Producer Configurations

These topics provides configuration parameters available for Confluent Platform. The parameters are organized by order of importance, ranked from high to low.

key.serializer

Serializer class for key that implements the org.apache.kafka.common.serialization.Serializer interface.

  • Type: class<
  • Importance: high

value.serializer

Serializer class for value that implements the org.apache.kafka.common.serialization.Serializer interface.

  • Type: class<
  • Importance: high

acks

The number of acknowledgments the producer requires the leader to have received before considering a request complete. This controls the durability of records that are sent. The following settings are allowed:

  • acks=0 If set to zero then the producer will not wait for any acknowledgment from the server at all. The record will be immediately added to the socket buffer and considered sent. No guarantee can be made that the server has received the record in this case, and the retries configuration will not take effect (as the client won’t generally know of any failures). The offset given back for each record will always be set to -1.
  • acks=1 This will mean the leader will write the record to its local log but will respond without awaiting full acknowledgement from all followers. In this case should the leader fail immediately after acknowledging the record but before the followers have replicated it then the record will be lost.
  • acks=all This means the leader will wait for the full set of in-sync replicas to acknowledge the record. This guarantees that the record will not be lost as long as at least one in-sync replica remains alive. This is the strongest available guarantee. This is equivalent to the acks=-1 setting.
  • Type: string
  • Default: 1
  • Valid Values: [all, -1, 0, 1]
  • Importance: high

bootstrap.servers

A list of host/port pairs to use for establishing the initial connection to the Kafka cluster. The client will make use of all servers irrespective of which servers are specified here for bootstrapping&mdash;this list only impacts the initial hosts used to discover the full set of servers. This list should be in the form host1:port1,host2:port2,.... Since these servers are just used for the initial connection to discover the full cluster membership (which may change dynamically), this list need not contain the full set of servers (you may want more than one, though, in case a server is down).

buffer.memory

The total bytes of memory the producer can use to buffer records waiting to be sent to the server. If records are sent faster than they can be delivered to the server the producer will block for max.block.ms after which it will throw an exception.

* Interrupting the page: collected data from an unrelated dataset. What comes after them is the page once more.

(* ===== verification/_CoqProject ===== *)
-Q . S2P
Prelude.v
JsString.v
JsDate.v
IsoRoundtrip.v
Json.v
Mongoose.v
Schemas.v
Db.v
Lifecycle.v
LifecycleProps.v
Safety.v
Concurrency.v
Availability.v
Notify.v
Routes.v
Api.v
Navigation.v
Calendar.v
Client.v
Session.v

This setting should correspond roughly to the total memory the producer will use, but is not a hard bound since not all memory the producer uses is used for buffering. Some additional memory will be used for compression (if compression is enabled) as well as for maintaining in-flight requests.

  • Type: long
  • Default: 33554432
  • Valid Values: [0,...]
  • Importance: high

compression.type

The compression type for all data generated by the producer. The default is none (i.e. no compression). Valid values are none, gzip, snappy, or lz4. Compression is of full batches of data, so the efficacy of batching will also impact the compression ratio (more batching means better compression).

  • Type: string
  • Default: none
  • Importance: high

retries

Setting a value greater than zero will cause the client to resend any record whose send fails with a potentially transient error. Note that this retry is no different than if the client resent the record upon receiving the error. Allowing retries without setting max.in.flight.requests.per.connection to 1 will potentially change the ordering of records because if two batches are sent to a single partition, and the first fails and is retried but the second succeeds, then the records in the second batch may appear first.

  • Type: int
  • Default: 0
  • Valid Values: [0,...,2147483647]
  • Importance: high

ssl.key.password

The password of the private key in the key store file. This is optional for client.

  • Type: password
  • Default: null
  • Importance: high

ssl.keystore.location

The location of the key store file. This is optional for client and can be used for two-way authentication for client.

  • Type: string
  • Default: null
  • Importance: high

ssl.keystore.password

The store password for the key store file. This is optional for client and only needed if ssl.keystore.location is configured.

  • Type: password
  • Default: null
  • Importance: high

ssl.truststore.location

The location of the trust store file.

  • Type: string
  • Default: null
  • Importance: high

ssl.truststore.password

The password for the trust store file. If a password is not set access to the truststore is still available, but integrity checking is disabled.

  • Type: password
  • Default: null
  • Importance: high

batch.size

The producer will attempt to batch records together into fewer requests whenever multiple records are being sent to the same partition. This helps performance on both the client and the server. This configuration controls the default batch size in bytes.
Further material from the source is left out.